Exact repetition is required: output every record in full.

== Segment start ==

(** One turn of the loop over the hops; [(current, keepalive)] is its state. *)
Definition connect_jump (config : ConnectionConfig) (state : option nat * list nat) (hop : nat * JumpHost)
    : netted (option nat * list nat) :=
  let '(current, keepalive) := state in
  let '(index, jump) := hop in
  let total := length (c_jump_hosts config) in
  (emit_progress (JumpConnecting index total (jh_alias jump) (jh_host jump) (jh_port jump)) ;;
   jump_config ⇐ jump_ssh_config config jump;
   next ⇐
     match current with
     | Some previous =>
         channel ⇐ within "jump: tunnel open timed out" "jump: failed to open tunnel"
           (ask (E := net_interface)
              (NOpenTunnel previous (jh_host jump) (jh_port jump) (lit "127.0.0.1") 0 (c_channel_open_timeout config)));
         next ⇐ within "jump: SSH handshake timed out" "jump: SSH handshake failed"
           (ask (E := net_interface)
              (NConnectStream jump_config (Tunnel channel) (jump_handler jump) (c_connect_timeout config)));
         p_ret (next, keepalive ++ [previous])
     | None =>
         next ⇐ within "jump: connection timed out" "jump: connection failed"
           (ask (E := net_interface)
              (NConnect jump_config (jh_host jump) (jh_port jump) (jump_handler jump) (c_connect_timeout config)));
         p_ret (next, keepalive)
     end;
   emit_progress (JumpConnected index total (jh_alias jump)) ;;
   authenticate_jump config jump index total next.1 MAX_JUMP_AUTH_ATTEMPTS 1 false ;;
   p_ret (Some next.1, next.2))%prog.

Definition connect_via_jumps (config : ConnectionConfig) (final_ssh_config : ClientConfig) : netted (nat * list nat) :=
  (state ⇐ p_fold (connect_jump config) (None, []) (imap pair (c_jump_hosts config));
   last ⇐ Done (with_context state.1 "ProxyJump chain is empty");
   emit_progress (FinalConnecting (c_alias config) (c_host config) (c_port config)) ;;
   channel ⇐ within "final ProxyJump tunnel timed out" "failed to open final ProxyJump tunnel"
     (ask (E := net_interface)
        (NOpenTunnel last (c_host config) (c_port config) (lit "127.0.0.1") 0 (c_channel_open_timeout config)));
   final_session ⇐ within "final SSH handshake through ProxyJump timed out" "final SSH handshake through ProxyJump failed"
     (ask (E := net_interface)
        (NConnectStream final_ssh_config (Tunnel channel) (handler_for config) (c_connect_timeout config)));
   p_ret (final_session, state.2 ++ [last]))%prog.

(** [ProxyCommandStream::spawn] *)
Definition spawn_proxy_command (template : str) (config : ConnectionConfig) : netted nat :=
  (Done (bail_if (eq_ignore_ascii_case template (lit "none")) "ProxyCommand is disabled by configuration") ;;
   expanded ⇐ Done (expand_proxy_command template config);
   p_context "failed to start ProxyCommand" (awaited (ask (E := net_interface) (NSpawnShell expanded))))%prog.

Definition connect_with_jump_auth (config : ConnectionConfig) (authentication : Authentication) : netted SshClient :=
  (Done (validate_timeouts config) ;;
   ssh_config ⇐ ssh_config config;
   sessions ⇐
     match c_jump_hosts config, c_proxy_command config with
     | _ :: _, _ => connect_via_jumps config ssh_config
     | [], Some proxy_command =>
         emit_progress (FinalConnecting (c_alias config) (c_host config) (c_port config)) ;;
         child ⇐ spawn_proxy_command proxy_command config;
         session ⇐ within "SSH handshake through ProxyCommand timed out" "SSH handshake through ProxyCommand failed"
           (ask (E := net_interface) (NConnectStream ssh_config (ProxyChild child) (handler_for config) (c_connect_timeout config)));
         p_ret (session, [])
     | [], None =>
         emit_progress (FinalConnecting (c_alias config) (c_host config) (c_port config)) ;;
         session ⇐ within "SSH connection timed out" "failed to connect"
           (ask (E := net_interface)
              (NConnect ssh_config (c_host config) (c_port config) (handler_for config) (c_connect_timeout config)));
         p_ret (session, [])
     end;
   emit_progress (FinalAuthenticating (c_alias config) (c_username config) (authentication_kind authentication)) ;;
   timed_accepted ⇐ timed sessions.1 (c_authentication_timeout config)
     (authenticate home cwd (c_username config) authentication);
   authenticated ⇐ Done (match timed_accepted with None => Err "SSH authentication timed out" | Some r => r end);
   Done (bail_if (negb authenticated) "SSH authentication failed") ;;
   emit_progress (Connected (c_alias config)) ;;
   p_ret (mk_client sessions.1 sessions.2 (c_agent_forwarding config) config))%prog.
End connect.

== Segment end ==

Result for this task:
(** One turn of the loop over the hops; [(current, keepalive)] is its state. *)
Definition connect_jump (config : ConnectionConfig) (state : option nat * list nat) (hop : nat * JumpHost)
    : netted (option nat * list nat) :=
  let '(current, keepalive) := state in
  let '(index, jump) := hop in
  let total := length (c_jump_hosts config) in
  (emit_progress (JumpConnecting index total (jh_alias jump) (jh_host jump) (jh_port jump)) ;;
   jump_config ⇐ jump_ssh_config config jump;
   next ⇐
     match current with
     | Some previous =>
         channel ⇐ within "jump: tunnel open timed out" "jump: failed to open tunnel"
           (ask (E := net_interface)
              (NOpenTunnel previous (jh_host jump) (jh_port jump) (lit "127.0.0.1") 0 (c_channel_open_timeout config)));
         next ⇐ within "jump: SSH handshake timed out" "jump: SSH handshake failed"
           (ask (E := net_interface)
              (NConnectStream jump_config (Tunnel channel) (jump_handler jump) (c_connect_timeout config)));
         p_ret (next, keepalive ++ [previous])
     | None =>
         next ⇐ within "jump: connection timed out" "jump: connection failed"
           (ask (E := net_interface)
              (NConnect jump_config (jh_host jump) (jh_port jump) (jump_handler jump) (c_connect_timeout config)));
         p_ret (next, keepalive)
     end;
   emit_progress (JumpConnected index total (jh_alias jump)) ;;
   authenticate_jump config jump index total next.1 MAX_JUMP_AUTH_ATTEMPTS 1 false ;;
   p_ret (Some next.1, next.2))%prog.

Definition connect_via_jumps (config : ConnectionConfig) (final_ssh_config : ClientConfig) : netted (nat * list nat) :=
  (state ⇐ p_fold (connect_jump config) (None, []) (imap pair (c_jump_hosts config));
   last ⇐ Done (with_context state.1 "ProxyJump chain is empty");
   emit_progress (FinalConnecting (c_alias config) (c_host config) (c_port config)) ;;
   channel ⇐ within "final ProxyJump tunnel timed out" "failed to open final ProxyJump tunnel"
     (ask (E := net_interface)
        (NOpenTunnel last (c_host config) (c_port config) (lit "127.0.0.1") 0 (c_channel_open_timeout config)));
   final_session ⇐ within "final SSH handshake through ProxyJump timed out" "final SSH handshake through ProxyJump failed"
     (ask (E := net_interface)
        (NConnectStream final_ssh_config (Tunnel channel) (handler_for config) (c_connect_timeout config)));
   p_ret (final_session, state.2 ++ [last]))%prog.

(** [ProxyCommandStream::spawn] *)
Definition spawn_proxy_command (template : str) (config : ConnectionConfig) : netted nat :=
  (Done (bail_if (eq_ignore_ascii_case template (lit "none")) "ProxyCommand is disabled by configuration") ;;
   expanded ⇐ Done (expand_proxy_command template config);
   p_context "failed to start ProxyCommand" (awaited (ask (E := net_interface) (NSpawnShell expanded))))%prog.

Definition connect_with_jump_auth (config : ConnectionConfig) (authentication : Authentication) : netted SshClient :=
  (Done (validate_timeouts config) ;;
   ssh_config ⇐ ssh_config config;
   sessions ⇐
     match c_jump_hosts config, c_proxy_command config with
     | _ :: _, _ => connect_via_jumps config ssh_config
     | [], Some proxy_command =>
         emit_progress (FinalConnecting (c_alias config) (c_host config) (c_port config)) ;;
         child ⇐ spawn_proxy_command proxy_command config;
         session ⇐ within "SSH handshake through ProxyCommand timed out" "SSH handshake through ProxyCommand failed"
           (ask (E := net_interface) (NConnectStream ssh_config (ProxyChild child) (handler_for config) (c_connect_timeout config)));
         p_ret (session, [])
     | [], None =>
         emit_progress (FinalConnecting (c_alias config) (c_host config) (c_port config)) ;;
         session ⇐ within "SSH connection timed out" "failed to connect"
           (ask (E := net_interface)
              (NConnect ssh_config (c_host config) (c_port config) (handler_for config) (c_connect_timeout config)));
         p_ret (session, [])
     end;
   emit_progress (FinalAuthenticating (c_alias config) (c_username config) (authentication_kind authentication)) ;;
   timed_accepted ⇐ timed sessions.1 (c_authentication_timeout config)
     (authenticate home cwd (c_username config) authentication);
   authenticated ⇐ Done (match timed_accepted with None => Err "SSH authentication timed out" | Some r => r end);
   Done (bail_if (negb authenticated) "SSH authentication failed") ;;
   emit_progress (Connected (c_alias config)) ;;
   p_ret (mk_client sessions.1 sessions.2 (c_agent_forwarding config) config))%prog.
End connect.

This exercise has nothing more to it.